Records to process section start

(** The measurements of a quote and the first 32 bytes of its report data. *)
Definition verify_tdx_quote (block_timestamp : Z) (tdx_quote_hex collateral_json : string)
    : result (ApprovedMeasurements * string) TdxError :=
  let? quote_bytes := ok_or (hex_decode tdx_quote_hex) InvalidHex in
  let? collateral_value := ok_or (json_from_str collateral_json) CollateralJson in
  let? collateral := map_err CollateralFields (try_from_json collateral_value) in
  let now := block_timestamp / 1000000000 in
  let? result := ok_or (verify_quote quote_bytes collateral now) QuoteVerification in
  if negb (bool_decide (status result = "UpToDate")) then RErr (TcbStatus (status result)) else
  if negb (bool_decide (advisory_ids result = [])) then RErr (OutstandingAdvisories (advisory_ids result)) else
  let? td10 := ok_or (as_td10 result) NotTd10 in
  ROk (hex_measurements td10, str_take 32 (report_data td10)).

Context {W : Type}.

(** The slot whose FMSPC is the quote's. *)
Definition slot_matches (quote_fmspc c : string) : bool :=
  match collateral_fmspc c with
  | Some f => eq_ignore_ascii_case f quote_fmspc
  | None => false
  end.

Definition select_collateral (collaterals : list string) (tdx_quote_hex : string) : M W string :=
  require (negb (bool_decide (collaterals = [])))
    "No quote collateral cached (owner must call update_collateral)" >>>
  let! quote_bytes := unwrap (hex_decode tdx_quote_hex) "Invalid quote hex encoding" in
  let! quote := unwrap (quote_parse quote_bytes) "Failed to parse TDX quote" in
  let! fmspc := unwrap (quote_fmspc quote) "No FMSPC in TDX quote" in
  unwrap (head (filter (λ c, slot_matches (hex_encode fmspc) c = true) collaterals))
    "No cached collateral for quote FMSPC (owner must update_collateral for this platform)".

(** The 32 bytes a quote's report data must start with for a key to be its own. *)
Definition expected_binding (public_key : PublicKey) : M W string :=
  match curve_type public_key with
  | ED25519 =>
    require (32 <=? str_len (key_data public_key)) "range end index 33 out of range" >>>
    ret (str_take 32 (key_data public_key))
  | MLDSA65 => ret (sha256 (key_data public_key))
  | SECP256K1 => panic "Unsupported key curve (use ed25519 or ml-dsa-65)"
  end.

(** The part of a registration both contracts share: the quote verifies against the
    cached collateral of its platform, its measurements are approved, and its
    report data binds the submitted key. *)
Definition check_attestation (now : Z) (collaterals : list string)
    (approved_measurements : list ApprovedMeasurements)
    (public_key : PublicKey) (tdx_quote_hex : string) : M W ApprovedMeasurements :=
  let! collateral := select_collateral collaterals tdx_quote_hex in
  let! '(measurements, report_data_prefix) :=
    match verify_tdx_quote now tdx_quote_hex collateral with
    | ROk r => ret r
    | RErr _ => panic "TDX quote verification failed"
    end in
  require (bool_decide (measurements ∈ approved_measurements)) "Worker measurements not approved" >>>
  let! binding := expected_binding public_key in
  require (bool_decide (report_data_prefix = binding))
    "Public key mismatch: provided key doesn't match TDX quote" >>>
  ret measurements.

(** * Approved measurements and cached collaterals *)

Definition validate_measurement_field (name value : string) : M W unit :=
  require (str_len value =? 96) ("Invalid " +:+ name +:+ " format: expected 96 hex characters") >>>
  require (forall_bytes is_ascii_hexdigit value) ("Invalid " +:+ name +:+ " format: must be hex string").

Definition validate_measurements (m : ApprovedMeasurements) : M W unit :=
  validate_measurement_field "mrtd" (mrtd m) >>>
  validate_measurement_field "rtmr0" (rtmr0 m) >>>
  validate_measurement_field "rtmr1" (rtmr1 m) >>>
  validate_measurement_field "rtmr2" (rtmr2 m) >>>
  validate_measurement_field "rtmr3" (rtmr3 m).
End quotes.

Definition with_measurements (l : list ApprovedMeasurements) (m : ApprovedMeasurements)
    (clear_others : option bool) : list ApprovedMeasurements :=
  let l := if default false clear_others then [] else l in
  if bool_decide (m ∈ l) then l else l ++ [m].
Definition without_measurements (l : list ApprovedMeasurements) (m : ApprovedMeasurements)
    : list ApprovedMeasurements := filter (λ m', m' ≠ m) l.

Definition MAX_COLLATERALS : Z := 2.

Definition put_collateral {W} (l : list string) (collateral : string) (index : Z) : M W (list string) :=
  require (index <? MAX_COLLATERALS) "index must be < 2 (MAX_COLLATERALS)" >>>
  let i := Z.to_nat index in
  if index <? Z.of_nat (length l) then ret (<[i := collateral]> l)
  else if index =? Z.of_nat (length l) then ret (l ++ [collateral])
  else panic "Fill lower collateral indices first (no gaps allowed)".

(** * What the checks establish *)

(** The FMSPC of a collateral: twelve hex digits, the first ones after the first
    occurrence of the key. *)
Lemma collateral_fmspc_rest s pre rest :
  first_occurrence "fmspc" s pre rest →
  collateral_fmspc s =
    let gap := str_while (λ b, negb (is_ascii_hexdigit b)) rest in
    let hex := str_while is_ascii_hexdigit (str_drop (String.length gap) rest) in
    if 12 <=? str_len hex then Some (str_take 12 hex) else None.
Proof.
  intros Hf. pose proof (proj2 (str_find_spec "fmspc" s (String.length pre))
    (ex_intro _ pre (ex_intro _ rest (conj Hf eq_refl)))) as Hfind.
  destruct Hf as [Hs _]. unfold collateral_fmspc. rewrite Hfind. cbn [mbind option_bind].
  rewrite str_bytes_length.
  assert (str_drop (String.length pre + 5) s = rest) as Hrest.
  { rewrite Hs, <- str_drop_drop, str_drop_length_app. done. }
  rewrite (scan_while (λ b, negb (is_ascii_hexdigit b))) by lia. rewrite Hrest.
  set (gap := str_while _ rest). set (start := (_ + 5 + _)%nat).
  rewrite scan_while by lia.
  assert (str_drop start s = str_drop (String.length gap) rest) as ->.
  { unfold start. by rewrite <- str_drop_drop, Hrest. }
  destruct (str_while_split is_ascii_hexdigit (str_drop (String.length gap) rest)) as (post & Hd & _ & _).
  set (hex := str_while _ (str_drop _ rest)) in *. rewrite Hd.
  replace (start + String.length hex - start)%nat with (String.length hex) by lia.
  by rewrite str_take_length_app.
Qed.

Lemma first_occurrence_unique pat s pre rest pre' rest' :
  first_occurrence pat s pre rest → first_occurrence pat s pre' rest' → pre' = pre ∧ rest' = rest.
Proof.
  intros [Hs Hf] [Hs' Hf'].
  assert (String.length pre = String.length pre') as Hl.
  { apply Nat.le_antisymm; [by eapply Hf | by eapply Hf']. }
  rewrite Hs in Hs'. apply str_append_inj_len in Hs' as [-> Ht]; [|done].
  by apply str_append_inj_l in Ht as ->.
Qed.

Records to process section end

--- What is being asked ---
The answer is the line with "assert (String.length pre" plus every line after it, printed exactly as they appear above.

--- Solution for this task ---
  assert (String.length pre = String.length pre') as Hl.
  { apply Nat.le_antisymm; [by eapply Hf | by eapply Hf']. }
  rewrite Hs in Hs'. apply str_append_inj_len in Hs' as [-> Ht]; [|done].
  by apply str_append_inj_l in Ht as ->.
Qed.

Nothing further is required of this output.